Why is Product Analytics Important?
In this era, every company is a technology company. Regardless of industry, most customers’ first interaction with a business is through digital mediums. With competition and customer expectations continually rising, companies must embrace a culture of digital transformation, self-evaluation, and constant improvement. Product analytics is the essential cornerstone for companies to embrace this paradigm shift by understanding customer needs and thoroughly analyzing their usage patterns.
Product analytics is essential because product strategy aligns directly with the objectives of the business. Business success always comes down to a simple concept: Acquiring customers and keeping them.
For a digital company to grow its customer base and avoid churn, it must first understand what users want. The good news is any company selling digital products and services already has all the data they need to understand their customers’ wants and needs.
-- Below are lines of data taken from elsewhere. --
(* ===== verification/ManifestLib.v ===== *)
(** * What the two manifest catalogues share

    Doubles, [bytes.fromhex], the field constraints that both schemas use, the comparison
    under a mask, and lemmas on filtered signal lists.  The copies that the two packages
    hold in the source are the same text; the ICS ones are cited. *)

From S2P Require Import Prelude PyText Json.
From Stdlib Require Import Ascii String SpecFloat.
Import (notations) Ascii String.
#[local] Open Scope Z_scope.

(** ** Doubles *)

Definition fadd : spec_float -> spec_float -> spec_float := SFadd 53 1024.
Definition fmul : spec_float -> spec_float -> spec_float := SFmul 53 1024.
Definition float_of_Z (z : Z) : spec_float := binary_normalize 53 1024 z 0 false.

(** ** [bytes.fromhex] *)

Definition hex_value (a : ascii) : option Z :=
  let n := Z.of_N (N_of_ascii a) in
  if bool_decide (48 <= n <= 57) then Some (n - 48)
  else if bool_decide (97 <= n <= 102) then Some (n - 87)
  else if bool_decide (65 <= n <= 70) then Some (n - 55)
  else None.

(** ASCII white space, as [bytes.fromhex] skips it between bytes. *)
Definition is_hex_space (a : ascii) : bool :=
  let n := N_of_ascii a in bool_decide (n = 32 \/ 9 <= n <= 13)%N.

(** [None] where the call raises [ValueError]. *)
Fixpoint fromhex (s : string) : option bytes :=
  match s with
  | "" => Some []
  | String a s' =>
      if is_hex_space a then fromhex s'
      else match hex_value a, s' with
           | Some hi, String b s'' =>
               match hex_value b with
               | Some lo => (fun l => byte_of_Z (16 * hi + lo) :: l) <$> fromhex s''
               | None => None
               end
           | _, _ => None
           end
  end.

Example fromhex_ex :
  fromhex "4e 20" = Some [Byte.x4e; Byte.x20] /\ fromhex "    " = Some [] /\
  fromhex "4" = None /\ fromhex "4 e" = None /\ fromhex "zz" = None.
Proof. by vm_compute. Qed.

(** ** Field constraints *)

Definition opt_ok {A} (f : A -> bool) (o : option A) : bool := match o with Some a => f a | None => true end.
Definition max_len (n : Z) (s : string) : bool := py_len s <=? n.
Definition is_hex (s : string) : bool := match fromhex s with Some _ => true | None => false end.

Definition needle_ok (needle : string) : bool :=
  (py_len needle mod 2 =? 0) && in_range 4 (py_len needle) 128 && is_hex needle.

Definition nonempty {A} (o : option (list A)) : bool :=
  match o with Some (_ :: _) => true | _ => false end.

(** The pattern [^[a-z][a-z0-9_]*$]. *)
Definition id_char (a : ascii) : bool := is_lower a || is_digit a || is_char "_"%char a.

Definition manifest_id_ok (s : string) : bool :=
  match s with
  | String a s' => is_lower a && forallb id_char (String.list_ascii_of_string s')
  | "" => false
  end && max_len 64 s.

(** ** Paths *)

(** Paths compare by their parts. *)
Fixpoint parts_leb (a b : list string) : bool :=
  match a, b with
  | [], _ => true
  | _ :: _, [] => false
  | x :: a, y :: b => if bool_decide (x = y) then parts_leb a b else String.leb x y
  end.

(** ** Bytes under a mask, hits *)

Fixpoint map2 {A B C} (f : A -> B -> C) (l : list A) (k : list B) : list C :=
  match l, k with a :: l, b :: k => f a b :: map2 f l k | _, _ => [] end.

Definition masked (mask data : bytes) : list Z := map2 (fun d m => Z.land (byteZ d) (byteZ m)) data mask.

Definition count_true (l : list bool) : Z := zlen (List.filter id l).

(** ** Lists of signals *)

Lemma imap_pair_snd {A} (l : list A) : (imap (fun i s => (i, s)) l).*2 = l.
Proof.
  rewrite fmap_imap. rewrite (imap_ext _ (fun _ x => x)) by done.
  induction l as [|x l IH]; [done|]. cbn. f_equal. exact IH.
Qed.

Lemma filter_all {A} (f : A -> bool) (l : list A) : forallb f l = true -> List.filter f l = l.
Proof.
  induction l as [|x l IH]; cbn; [done|]. intros [Hx Hl]%andb_true_iff. by rewrite Hx, IH.
Qed.

(** An element of a filtered list and what it comes from. *)
Lemma omap_split {A B} (f : A -> option B) (l : list A) (k1 : list B) (y : B) (k2 : list B) :
  omap f l = (k1 ++ y :: k2)%list ->
  exists l1 x l2, l = (l1 ++ x :: l2)%list /\ omap f l1 = k1 /\ f x = Some y /\ omap f l2 = k2.
Proof.
  revert k1. induction l as [|a l IH]; intros k1 H; [by destruct k1|]. cbn in H.
  destruct (f a) as [b|] eqn:E; [|destruct (IH k1 H) as (l1 & x & l2 & -> & ? & ? & ?); exists (a :: l1), x, l2; cbn; by rewrite E].
  destruct k1 as [|z k1]; injection H as -> H.
  - by exists [], a, l.
  - destruct (IH k1 H) as (l1 & x & l2 & -> & ? & ? & ?). exists (a :: l1), x, l2. cbn. rewrite E. split_and!; congruence.
Qed.

(** ** Dictionaries *)

Lemma dict_get_or_set {K A} `{!EqDecision K} (k k' : K) (v dflt : A) (d : list (K * A)) :
  dict_get_or k' dflt (dict_set k v d) = if decide (k = k') then v else dict_get_or k' dflt d.
Proof.
  unfold dict_get_or. case_decide as Hk; [subst; by rewrite dict_get_set_eq|].
  by rewrite dict_get_set_ne.
Qed.

(** Keys of a dictionary built with [dict_set] are distinct, and each is found. *)
Lemma dict_set_keys {K A} `{!EqDecision K} (k : K) (v : A) (d : list (K * A)) (x : K) :
  x ∈ (dict_set k v d).*1 <-> x = k \/ x ∈ d.*1.
Proof.
  induction d as [|[k' v'] d IH]; cbn; [set_solver|]. case_decide; cbn; [set_solver|].
  rewrite !elem_of_cons, IH. tauto.
Qed.

Lemma dict_set_nodup {K A} `{!EqDecision K} (k : K) (v : A) (d : list (K * A)) :
  NoDup d.*1 -> NoDup (dict_set k v d).*1.
Proof.
  induction d as [|[k' v'] d IH]; cbn; intros H; [repeat constructor; by intros ?%elem_of_nil|].
  apply NoDup_cons in H as [Hk Hd]. case_decide as He; cbn; [subst; by constructor|].
  constructor; [|auto]. rewrite dict_set_keys. naive_solver.
Qed.

Lemma nodup_dict_get {K A} `{!EqDecision K} (k : K) (v : A) (d : list (K * A)) :
  NoDup d.*1 -> (k, v) ∈ d -> dict_get k d = Some v.
Proof.
  induction d as [|[k' v'] d IH]; intros Hnd Hin; [by apply not_elem_of_nil in Hin|].
  cbn in Hnd. apply NoDup_cons in Hnd as [Hk Hnd]. cbn. apply elem_of_cons in Hin as [[= <- <-]|Hin].
  - by rewrite decide_True.
  - rewrite decide_False; [auto|]. intros ->. apply Hk. apply list_elem_of_fmap. by exists (k, v).
Qed.

(** ** Groups *)

Section Group.
Context {K A : Type} `{!EqDecision K}.

(** [d.setdefault(key, []).append(value)]. *)
Definition file_under (d : list (K * list A)) (e : K * A) : list (K * list A) :=
  dict_set e.1 (dict_get_or e.1 [] d ++ [e.2])%list d.

Definition grouped (es : list (K * A)) : list (K * list A) := foldl file_under [] es.

Definition members_of (es : list (K * A)) (k : K) : list A := (List.filter (fun e => bool_decide (e.1 = k)) es).*2.

Lemma members_of_app (es es' : list (K * A)) (k : K) :
  members_of (es ++ es') k = (members_of es k ++ members_of es' k)%list.
Proof. unfold members_of. by rewrite List.filter_app, fmap_app. Qed.

Lemma elem_of_members (es : list (K * A)) (k : K) (x : A) : x ∈ members_of es k <-> (k, x) ∈ es.
Proof.
  unfold members_of. rewrite list_elem_of_fmap. setoid_rewrite list_elem_of_In.
  setoid_rewrite List.filter_In. setoid_rewrite bool_decide_eq_true. split.
  - intros ([k' x'] & -> & Hin & He). cbn in *. by subst.
  - intros H. by exists (k, x).
Qed.

Lemma grouped_get (es : list (K * A)) (d : list (K * list A)) (k : K) :
  dict_get_or k [] (foldl file_under d es) = (dict_get_or k [] d ++ members_of es k)%list.
Proof.
  revert d. induction es as [|[k' x] es IH]; intros d; [by rewrite app_nil_r|].
  cbn [foldl]. rewrite IH. unfold file_under. cbn [fst snd]. rewrite dict_get_or_set.
  unfold members_of at 2. cbn [List.filter fst]. destruct (decide (k' = k)) as [->|Hne].
  - rewrite bool_decide_eq_true_2 by done. cbn [fmap list_fmap]. by rewrite <- app_assoc.
  - by rewrite bool_decide_eq_false_2.
Qed.

Lemma grouped_nodup (es : list (K * A)) : NoDup (grouped es).*1.
Proof.
  unfold grouped. assert (H : NoDup (@nil (K * list A)).*1) by constructor. revert H.
  generalize (@nil (K * list A)). induction es as [|e es IH]; intros d H; [done|]. apply IH. by apply dict_set_nodup.
Qed.

Lemma grouped_members (es : list (K * A)) (k : K) (xs : list A) : (k, xs) ∈ grouped es -> xs = members_of es k.
Proof.
  intros Hin. apply nodup_dict_get in Hin; [|apply grouped_nodup].
  pose proof (grouped_get es [] k) as H. rewrite app_nil_l in H.
  rewrite <- H. unfold dict_get_or. unfold grouped in Hin. by rewrite Hin.
Qed.

Lemma grouped_complete (es : list (K * A)) (k : K) : members_of es k <> [] -> (k, members_of es k) ∈ grouped es.
Proof.
  intros Hne. pose proof (grouped_get es [] k) as H. rewrite app_nil_l in H.
  unfold dict_get_or in H. fold (grouped es) in H.
  destruct (dict_get k (grouped es)) as [xs|] eqn:E; cbn in H; [|done].
  apply dict_get_elem in E. by rewrite <- H.
Qed.
End Group.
Product analytics solutions solve this problem by combing through large volumes of data and providing actionable insights about customer behavior in real-time.
Who Benefits From Product Analytics?
One of the central underpinnings driving digital transformation is that every action, task, or initiative should link back to the core business strategy. That’s why the value of real-time, product-level, customer-centric data insights should not be limited to one team of specialized analysts. Beyond the apparent applicability to product team members like PMs, engineers, and analysts, these solutions serve essential functions in decision support across all business units and technical teams. Here are a few common examples:
- PMs
- Engineers
- Business Leaders
- IT Operations
- Sales
- Marketing
- Analysts
Product analytics works best when teams across the business are leveraging the insights and sharing their findings in the context of their roles. Despite this, the primary beneficiary of product analytics is the customer, having their needs more readily addressed by products and services.
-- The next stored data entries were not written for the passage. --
(** The file system tells changes by modification times: equal signatures, equal
    rebuilds. *)
Definition mtimes_tell (ds : list disk) : Prop :=
  forall d d', d ∈ ds -> d' ∈ ds ->
    _compute_mtime_signature d = _compute_mtime_signature d' -> build d = build d'.

(** What a catalog remembers of the lookup that last looked at the files. *)
Definition remembers (past : list lookup_event) (c : IcsProtocolCatalog) : Prop :=
  forall s, c.(cached_snapshot) = Some s ->
    exists e, e ∈ past /\ c.(cache_built_ns) = e.(le_now) /\ fresh e.(le_disk) s /\
      c.(cached_mtime_signature) = Some (_compute_mtime_signature e.(le_disk)).

Lemma rebuilt (past : list lookup_event) (e : lookup_event) (ids : by_id) (ws : list warning)
    (c' : IcsProtocolCatalog) :
  build e.(le_disk) = Ok (ids, ws) ->
  c'.(cached_snapshot) = Some (from_dict digest ids e.(le_time)) ->
  c'.(cache_built_ns) = e.(le_now) ->
  c'.(cached_mtime_signature) = Some (_compute_mtime_signature e.(le_disk)) ->
  remembers (past ++ [e]) c' /\
  exists s e', c'.(cached_snapshot) = Some s /\ e' ∈ (past ++ [e])%list /\ fresh e'.(le_disk) s /\
    (e' = e \/ e.(le_now) - e'.(le_now) < _CACHE_REBUILD_DEBOUNCE_NS).
Proof.
  intros Hb Hs Hn Hg. assert (He : e ∈ (past ++ [e])%list) by (apply elem_of_app; right; left).
  assert (Hf : fresh (le_disk e) (from_dict digest ids (le_time e))) by by exists ids, ws.
  split.
  - intros s Hs'. rewrite Hs in Hs'. injection Hs' as <-. by exists e.
  - exists (from_dict digest ids (le_time e)), e. split_and!; [done|done|done|by left].
Qed.

Lemma rebuild_remembers (past : list lookup_event) (e : lookup_event) (c c' : IcsProtocolCatalog) :
  mtimes_tell (le_disk <$> (past ++ [e])%list) -> remembers past c ->
  _rebuild_if_stale digest e.(le_now) e.(le_time) e.(le_disk) c = Ok c' ->
  remembers (past ++ [e]) c' /\
  exists s e', c'.(cached_snapshot) = Some s /\ e' ∈ (past ++ [e])%list /\ fresh e'.(le_disk) s /\
    (e' = e \/ e.(le_now) - e'.(le_now) < _CACHE_REBUILD_DEBOUNCE_NS).
Proof.
  intros Hm Hr. unfold _rebuild_if_stale.
  assert (He : e ∈ (past ++ [e])%list) by (apply elem_of_app; right; left).
  destruct (cached_snapshot c) as [s|] eqn:Es.
  - destruct (Hr s Es) as (e0 & He0 & Hb & Hf & Hsig).
    assert (He0' : e0 ∈ (past ++ [e])%list) by (apply elem_of_app; by left).
    destruct (Z.ltb_spec (le_now e - cache_built_ns c) _CACHE_REBUILD_DEBOUNCE_NS) as [Hlt|Hge].
    + intros [= <-]. split.
      * intros s' Hs'. rewrite Es in Hs'. injection Hs' as <-. by exists e0.
      * exists s, e0. split_and!; [done|done|done|]. right. by rewrite <- Hb.
    + case_bool_decide as Hsame.
      * intros [= <-]. cbn. rewrite Hsig in Hsame. injection Hsame as Hsame.
        assert (Hfe : fresh (le_disk e) s).
        { destruct Hf as (ids & ws & Hbld & Hf). exists ids, ws. split; [|done].
          rewrite <- Hbld. apply Hm; [by apply list_elem_of_fmap_2..|done]. }
        split; [|by exists s, e; eauto].
        intros s' Hs'. cbn in Hs'. injection Hs' as <-. exists e. cbn.
        split_and!; [done|done|done|]. by rewrite Hsig, Hsame.
      * intros ([ids ws] & Hbld & [= <-])%res_bind_ok. by apply (rebuilt past e ids ws).
  - intros ([ids ws] & Hbld & [= <-])%res_bind_ok. by apply (rebuilt past e ids ws).
Qed.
The Essential Features of Product Analytics
Products and services are incredibly dynamic, with a near-constant stream of releases, features, and customer support changes all happening across multiple suites of product baselines and permutations. All of these things can have an immediate impact on the user experience and their subsequent behavior. The right product analytics solution can help the business answer the most critical questions about their customers and how their products perform:
- What are our usage metrics?
- Who are our most valuable customers?
- Who are the customers most likely to churn, and why?
- Are there indicators we can identify for users at risk of churn?
- Are there common characteristics for the users who enjoy our products the most?
Manual processes built around monitoring tools are often insufficient at answering these questions on time. To get there, companies need an automated product analytics solution to monitor all relevant product data sources. Solutions augmented with machine learning can understand everyday and seasonal user behavior and alert companies to mission-critical deviations in real-time.
Aside from anomaly detection, it’s also critical for product analytics solutions to track key product performance metrics across multiple data points. Information about usage, logins, registrations, repeat users, conversion rates, and payments can inform product decisions in real-time. It’s equally essential for a solution to communicate this information in a clear, actionable, and consumable way.
Product Analytics Drives Product Success
Any industry or company that reaches customers with a digital platform can benefit from product analytics. Whether companies offer products and services directly to consumers, B2B, e-commerce, or social media platforms, product analytics can help drive growth and reduce churn by informing critical product decisions.
Here are just a few examples of what product analytics enables companies to achieve:
- Develop products and features informed by data-driven strategies that align technology with business objectives
- Measure successes and react to challenges in real-time
- Gain a visualized, contextual understanding of how users interact with their product to hone in on the most impactful ways ahead.
- Gain a clear picture of segmented customer profiles
- Use behavioral targeting to identify and drive growth opportunities.
- Identify and correlate the behavioral and product factors that lead to churn.
Common across all businesses, industries, and roles is the need to deliver products and services that customers love and keep them coming back. Product analytics empowers individuals and teams at every layer of an organization, from product teams to senior business leaders and everything in between. It does this by autonomously distilling millions of data events into consumable, actionable information that can drive real value into the product decisions that impact users the most. With the right solution, a team can detect and react to product and service incidents as they happen, and in some cases, before they happen at all.